Preventive treatment with Haegarda, an under-the-skin C1-INH replacement medication by CSL Behring, significantly lowers the number of swelling episodes experienced by children and adolescents with hereditary angioedema (HAE), an analysis of the COMPACT trial’s open-label extension study found.
The treatment caused a 97% reduction in HAE attacks in this young population, which was comparable to the 98% reduction observed in adults in the same trial. Haegarda also was well-tolerated and described as “excellent” by a majority (90%) of pediatric patients.
These findings are important, the researchers note, because pediatric HAE patients tend to have more severe disease.
HAE is a rare genetic disorder mostly caused by mutations in SERPING1, the gene that provides the instructions to make the C1-inhibitor (C1-INH) protein. C1-INH is needed to regulate molecules involved in blood pressure and inflammation; the lack of a functional C1-INH causes patients to experience sudden and recurrent episodes of swelling under the skin and inside the upper respiratory tract or gastrointestinal tract.
Evidence suggests that patients whose HAE symptoms begin during childhood and early adulthood tend to have more severe disease, experiencing more attacks per year and needing more hospitalizations. This also translates into a worse quality of life.
Its approval was based upon the results of the COMPACT Phase 3 trial (NCT01912456), which demonstrated that Haegarda lowered the number of HAE attacks by a median of 95% when used at a dose of 60 IU/kg twice weekly. It also lowered the need for on-demand medications by a median of 100%.

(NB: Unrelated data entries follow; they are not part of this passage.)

Lemma read_key_lengths kt h p b cl hl r : buf_rep h p b (cl :: hl :: r) ->
  exists b2, buf_rep h p b2 r /\ read_key kt b h = read_key_parts kt cl hl b2 h.
Proof.
  intros H. pose proof (Zlen_nonneg r).
  destruct (read_array_Ok h p b _ [0] 1 H) as (b1 & E1 & H1); [rewrite !Zlen_cons; lia|done|].
  change (drop (Z.to_nat 1) (cl :: hl :: r)) with (hl :: r) in H1.
  destruct (read_array_Ok h p b1 _ [0] 1 H1) as (b2 & E2 & H2); [rewrite Zlen_cons; lia|done|].
  change (drop (Z.to_nat 1) (hl :: r)) with r in H2. exists b2. split; [done|].
  unfold read_key, mbind, M_bind. rewrite E1, E2. reflexivity.
Qed.

Definition key_overflow (cl hl n : Z) : bool :=
  if cl >? MAX_CIPHER_KEY_LENGTH then cl <=? n else (hl >? MAX_HMAC_KEY_LENGTH) && (cl + hl <=? n).

(** C40: read_key (--key-method 1) trusts the two lengths the peer sends.  When the length of a
    key is above 64 and as many bytes follow, the bytes are copied over the end of struct key;
    in every other case nothing is written outside it, the status is 1 exactly when both
    lengths are those of the key type and the keys are complete, and then they are the bytes
    sent. *)
Theorem read_key_exact kt h p b cl hl r :
  buf_rep h p b (cl :: hl :: r) -> is_byte cl -> is_byte hl ->
  if key_overflow cl hl (Zlen r) then read_key kt b h = Fault
  else wp (read_key kt b) (fun '(status, key, b') h' => h' = h /\
    (status = 1 <-> cl = cipher_length kt /\ hl = hmac_length kt /\ cl + hl <= Zlen r) /\
    (status = 1 -> key = Key (splice 0 (slice 0 cl r) (key_cipher clear_key)) (splice 0 (slice cl hl r) (key_hmac clear_key)) /\
       buf_rep h p b' (drop (Z.to_nat (cl + hl)) r))) h.
Proof.
  intros H Bc Bh. unfold is_byte in *. pose proof (Zlen_nonneg r) as Hr0.
  destruct (read_key_lengths kt h p b cl hl r H) as (b2 & H2 & E). unfold wp. rewrite E. clear E H b.
  unfold read_key_parts, mbind, M_bind, key_overflow.
  assert (Zlen (key_cipher clear_key) = 64 /\ Zlen (key_hmac clear_key) = 64) as [Zc Zh] by done.
  change MAX_CIPHER_KEY_LENGTH with 64. change MAX_HMAC_KEY_LENGTH with 64.
  destruct (Z.le_gt_cases cl (Zlen r)) as [Hcl|Hcl].
  2:{ rewrite (read_array_short h p b2 r) by done. replace (cl <=? Zlen r) with false by lia.
      replace (cl + hl <=? Zlen r) with false by lia. rewrite andb_false_r. destruct (cl >? 64); (split; [done|split; lia]). }
  destruct (cl >? 64) eqn:Ec; rewrite Z.gtb_ltb in Ec; bool_simp.
  { rewrite (read_array_overflow h p b2 r) by (try done; lia). by replace (cl <=? Zlen r) with true by lia. }
  destruct (read_array_Ok h p b2 r (key_cipher clear_key) cl H2) as (b3 & -> & H3); [lia..|].
  assert (Zlen (drop (Z.to_nat cl) r) = Zlen r - cl) as Hz by (unfold Zlen in *; rewrite length_drop; lia).
  destruct (Z.le_gt_cases (cl + hl) (Zlen r)) as [Hhl|Hhl].
  2:{ rewrite (read_array_short h p b3 _ _ _ H3) by lia. replace (cl + hl <=? Zlen r) with false by lia.
      rewrite andb_false_r. split; [done|split; lia]. }
  destruct (hl >? 64) eqn:Eh; rewrite Z.gtb_ltb in Eh; bool_simp; cbn [andb].
  { rewrite (read_array_overflow h p b3 _ _ _ H3) by lia. by replace (cl + hl <=? Zlen r) with true by lia. }
  destruct (read_array_Ok h p b3 _ (key_hmac clear_key) hl H3) as (b4 & -> & H4); [lia..|]. cbn [mret M_ret].
  rewrite drop_drop, <- Z2Nat.inj_add in H4 by lia. split; [done|]. split.
  - destruct (cl =? cipher_length kt) eqn:E1, (hl =? hmac_length kt) eqn:E2; bool_simp; cbn [negb orb]; split; try done; lia.
  - intros _. split; [|done]. unfold slice. done.
Qed.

After COMPACT, participants were allowed to enter an open-label extension (OLE) part, along with patients who had not been treated with Haegarda (treatment-naive).
The trial enrolled 126 patients who were assigned randomly to receive subcutaneous (under-the-skin) injections of either 40 or 60 IU/kg Haegarda twice per week, and were followed for at least a year.

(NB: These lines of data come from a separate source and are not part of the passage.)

Lemma Zlen_rfc_PRF `{OpenSSL} sec seed n : md_ok EVP_md5 -> md_ok EVP_sha1 -> Zlen (rfc_PRF sec seed n) = Z.of_nat n.
Proof.
  intros Hm Hs. unfold rfc_PRF. destruct (halves sec) as [s1 s2].
  assert (forall md s, md_ok md -> length (take n (rfc_P_hash md s seed (S n))) = n) as Hl.
  { intros md s [Hmd Hlen]. rewrite length_take. enough (n <= length (rfc_P_hash md s seed (S n)))%nat by lia.
    unfold rfc_P_hash. assert (forall m i, (m <= length (mjoin ((fun i => md_hmac md s (rfc_A md s seed i ++ seed)) <$> seq i m)))%nat) as Hj.
    { induction m as [|m IH]; intros i; [lia|]. cbn [seq]. rewrite fmap_cons, mjoin_cons, length_app. specialize (IH (S i)).
      destruct (Hlen s (rfc_A md s seed i ++ seed)) as [Hz _]. unfold Zlen in Hz. lia. }
    pose proof (Hj (S n) 1%nat). lia. }
  unfold Zlen. rewrite length_zip_with, !Hl by done. lia.
Qed.

Lemma wp_generate_key_expansion `{OpenSSL} fill kt src csid ssid server h :
  md_ok EVP_md5 -> md_ok EVP_sha1 -> parity_ok -> kt_ok kt -> sources_ok src -> Zlen csid = 8 -> Zlen ssid = 8 ->
  wp (generate_key_expansion fill kt src csid ssid server) (fun r h' => keeps [] h h' /\
    exists o, fix_keys (expanded src csid ssid) kt = Ok o /\
      match o with
      | None => r = None
      | Some keys => exists k0 k1 e d, keys = [k0; k1] /\ r = Some (KeyCtxBi e d) /\
          init_key_ctx (if server then k1 else k0) kt true = Ok e /\ init_key_ctx (if server then k0 else k1) kt false = Ok d
      end) h.
Proof.
  intros Hm Hs Hp Hk [[H1 H2 H3] [H4 H5 H6]] Hc Hd. unfold generate_key_expansion. wp_steps.
  eapply wp_mono; [apply wp_openvpn_PRF; try done; cbn [sid_bytes]; rewrite ?H2, ?H5, ?Zlen_nil; by vm_compute|].
  intros master h1 (-> & K1). wp_steps. cbn [sid_bytes]. rewrite !app_nil_r.
  eapply wp_mono; [apply wp_openvpn_PRF; try done; cbn [sid_bytes]; rewrite ?H3, ?H6, ?Hc, ?Hd; by vm_compute|].
  intros keys h2 (-> & K2). wp_steps. cbn [sid_bytes]. change (Z.to_nat KEYLEN) with 256%nat. change (Z.to_nat 48) with 48%nat.
  change (split_keys _) with (expanded src csid ssid).
  assert (Forall key_ok (expanded src csid ssid)) as Hok.
  { unfold expanded, split_keys. set (l := rfc_PRF _ _ 256). assert (Zlen l = 256) as Hl by by apply Zlen_rfc_PRF.
    repeat constructor; cbn [key_cipher key_hmac]; rewrite Zlen_slice by lia; done. }
  destruct (fix_keys_total kt (expanded src csid ssid) Hp Hk Hok) as (o & Ho & Hlen).
  eapply wp_lift; [exact Ho|]. wp_steps. assert (keeps [] h h2) as K by by eapply keeps_trans. destruct o as [keys|]; wp_steps.
  2:{ split; [done|]. by exists None. }
  destruct (Hlen keys eq_refl) as [Hl Hf]. destruct keys as [|k0 [|k1 [|]]]; try done.
  apply list.Forall_cons in Hf as [Hk0 Hf]. apply list.Forall_cons in Hf as [Hk1 _].
  assert (aget [k0; k1] (if server then 1 else 0) = Ok (if server then k1 else k0)) as E1 by by destruct server.
  assert (aget [k0; k1] (1 - (if server then 1 else 0)) = Ok (if server then k0 else k1)) as E2 by by destruct server.
  destruct (init_key_ctx_total (if server then k1 else k0) kt true Hk) as [e Ee]; [by destruct server|].
  destruct (init_key_ctx_total (if server then k0 else k1) kt false Hk) as [d Ed]; [by destruct server|].
  eapply wp_lift; [exact E1|]. wp_steps. eapply wp_lift; [exact Ee|]. wp_steps.
  eapply wp_lift; [exact E2|]. wp_steps. eapply wp_lift; [exact Ed|]. wp_steps.
  split; [done|]. exists (Some [k0; k1]). split; [done|]. by exists k0, k1, e, d.
Qed.

(** Both ends of a key exchange derive keys that fit.  From the same key sources and session
    ids, the client's and the server's generate_key_expansion both return, touch no memory of
    others, agree on whether the keys are good, and if they are what each encrypts with
    inverts what the other decrypts with. *)
Theorem key_expansion_agrees `{OpenSSL} fill1 fill2 kt src csid ssid h1 h2 :
  md_ok EVP_md5 -> md_ok EVP_sha1 -> parity_ok -> kt_ok kt -> sources_ok src -> Zlen csid = 8 -> Zlen ssid = 8 ->
  exists o : option (key_ctx_bi * key_ctx_bi),
    wp (generate_key_expansion fill1 kt src csid ssid false) (fun r h' => r = fst <$> o /\ keeps [] h1 h') h1 /\
    wp (generate_key_expansion fill2 kt src csid ssid true) (fun r h' => r = snd <$> o /\ keeps [] h2 h') h2 /\
    forall kc ks, o = Some (kc, ks) -> inverse_ctx (k_encrypt kc) (k_decrypt ks) /\ inverse_ctx (k_encrypt ks) (k_decrypt kc).
Proof.
  intros Hm Hs Hp Hk Hsrc Hc Hd.
  pose proof (wp_generate_key_expansion fill1 kt src csid ssid false h1 Hm Hs Hp Hk Hsrc Hc Hd) as W1.
  pose proof (wp_generate_key_expansion fill2 kt src csid ssid true h2 Hm Hs Hp Hk Hsrc Hc Hd) as W2.
  apply wp_Ok in W1 as (r1 & g1 & E1 & K1 & o1 & F1 & R1). apply wp_Ok in W2 as (r2 & g2 & E2 & K2 & o2 & F2 & R2).
  rewrite F1 in F2. injection F2 as <-. unfold wp. rewrite E1, E2. destruct o1 as [keys|].
  - destruct R1 as (k0 & k1 & e1 & d1 & -> & -> & A1 & B1). destruct R2 as (k0' & k1' & e2 & d2 & [= <- <-] & -> & A2 & B2).
    exists (Some (KeyCtxBi e1 d1, KeyCtxBi e2 d2)). split; [done|]. split; [done|]. intros kc ks [= <- <-].
    split; (eapply init_key_ctx_inverse; [|eassumption..]); intros c Ec; by apply (ko_cipher _ Hk).
  - subst. by exists None.
Qed.

(** ** Witnesses *)

#[local] Existing Instance ex_openssl.

Lemma ex_md_ok : md_ok ex_md.
Proof.
  split; [by vm_compute|]. intros k m. split; [apply Zlen_be_enc|apply be_enc_bytes].
Qed.

Lemma ex_kt_ok : kt_ok ex_kt.
Proof.
  split; try (by vm_compute).
  - intros c [= <-]. split; [apply ex_inverts|]. exists 2. split; [done|]. split; [done|]. by intros k enc _.
  - by intros d [= <-].
Qed.
Definition ex_source (n : Z) : key_source := KeySource (replicate 48 n) (replicate 32 (n + 1)) (replicate 32 (n + 2)).
Definition ex_sources : key_source2 := KeySource2 (ex_source 3) (ex_source 9).

Lemma tls1_PRF_rfc2246_witness : 
  tls1_PRF (text "label") (text "secret!") 9 = Ok (rfc_PRF (text "secret!") (text "label") (Z.to_nat 9)).
Proof. apply tls1_PRF_rfc2246; [apply ex_md_ok|apply ex_md_ok|done]. Defined.

Lemma key_expansion_agrees_witness :
  exists o : option (key_ctx_bi * key_ctx_bi),
    wp (generate_key_expansion (fun _ => 7) ex_kt ex_sources (replicate 8 1) (replicate 8 2) false) (fun r h' => r = fst <$> o /\ keeps [] ∅ h') ∅ /\
    wp (generate_key_expansion (fun _ => 9) ex_kt ex_sources (replicate 8 1) (replicate 8 2) true) (fun r h' => r = snd <$> o /\ keeps [] ∅ h') ∅ /\
    forall kc ks, o = Some (kc, ks) -> inverse_ctx (k_encrypt kc) (k_decrypt ks) /\ inverse_ctx (k_encrypt ks) (k_decrypt kc).
Proof.
  apply (key_expansion_agrees (fun _ => 7) (fun _ => 9) ex_kt ex_sources (replicate 8 1) (replicate 8 2) ∅ ∅);
    [apply ex_md_ok|apply ex_md_ok|done|apply ex_kt_ok|by repeat split|done|done].
Defined.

In the overall population, Haegarda reduced the patients’ attack rate from a little over one attack per month to one attack per year in the group that received 60 IU/kg. In the group that received 40 IU/kg, the rate dropped to 1.3 attacks per year.
However, despite the therapy’s approval for both adults and adolescents, it was still unclear whether Haegarda has similar benefits in the long term among these two patient populations.
To find out, scientists at CSL Behring, in collaboration with researchers at various sites across the U.S., Israel, and Europe, examined the outcomes of children and adolescents included in the OLE study, and compared them with the adult population of that study.
The trial included a total of 10 pediatric patients — four girls and six boys — ages 17 or younger. Three were children younger than age 12; the remaining seven were adolescents, ages 12 to 17.
Results showed that all of the pediatric patients responded to treatment, meaning that they experienced a reduction in swelling attacks of at least 50%, compared with the rate before entering the trial. All 10 experienced fewer than one attack per month during the OLE trial, with four having fewer than one attack per year, and one experiencing no swelling episodes during the entire, one-year treatment period.
In adults, the response rate was 92%, and 81% had fewer than one attack per month.
The reduction in attacks, however, was similar in pediatric (97%) and adult patients (98%), the researchers noted. Both populations experienced an average of one attack per year.
Among the 10 children and adolescents, there were a total of 38 HAE attacks throughout the treatment period. Most were mild or moderate, with only four being classified as severe.
Haegarda was overall well-tolerated by both patient populations. While injection site reactions were the most common adverse event, they were only experienced by 30% of pediatric patients.
In addition, when asked to assess their response to treatment, most of the children and adolescents self-assessed their response as “excellent,” with only one patient reporting it as “good.”
The findings demonstrate that Haegarda is as safe and effective in a pediatric population as it is in adults. The researchers said the results show it could be a better alternative to similar C1-INH replacement medications that are delivered via intravenous (into-the-vein) infusions — which may difficult to administer and may lead to complications.
“In summary,” the researchers wrote, “initiation of prophylaxis in children and adolescents with HAE can reduce the burden of disease activity, thereby improving outcomes important to patients. Subcutaneously administered [under-the-skin] C1INH is an effective and well-tolerated option for long-term prophylaxis in pediatric patients with HAE.”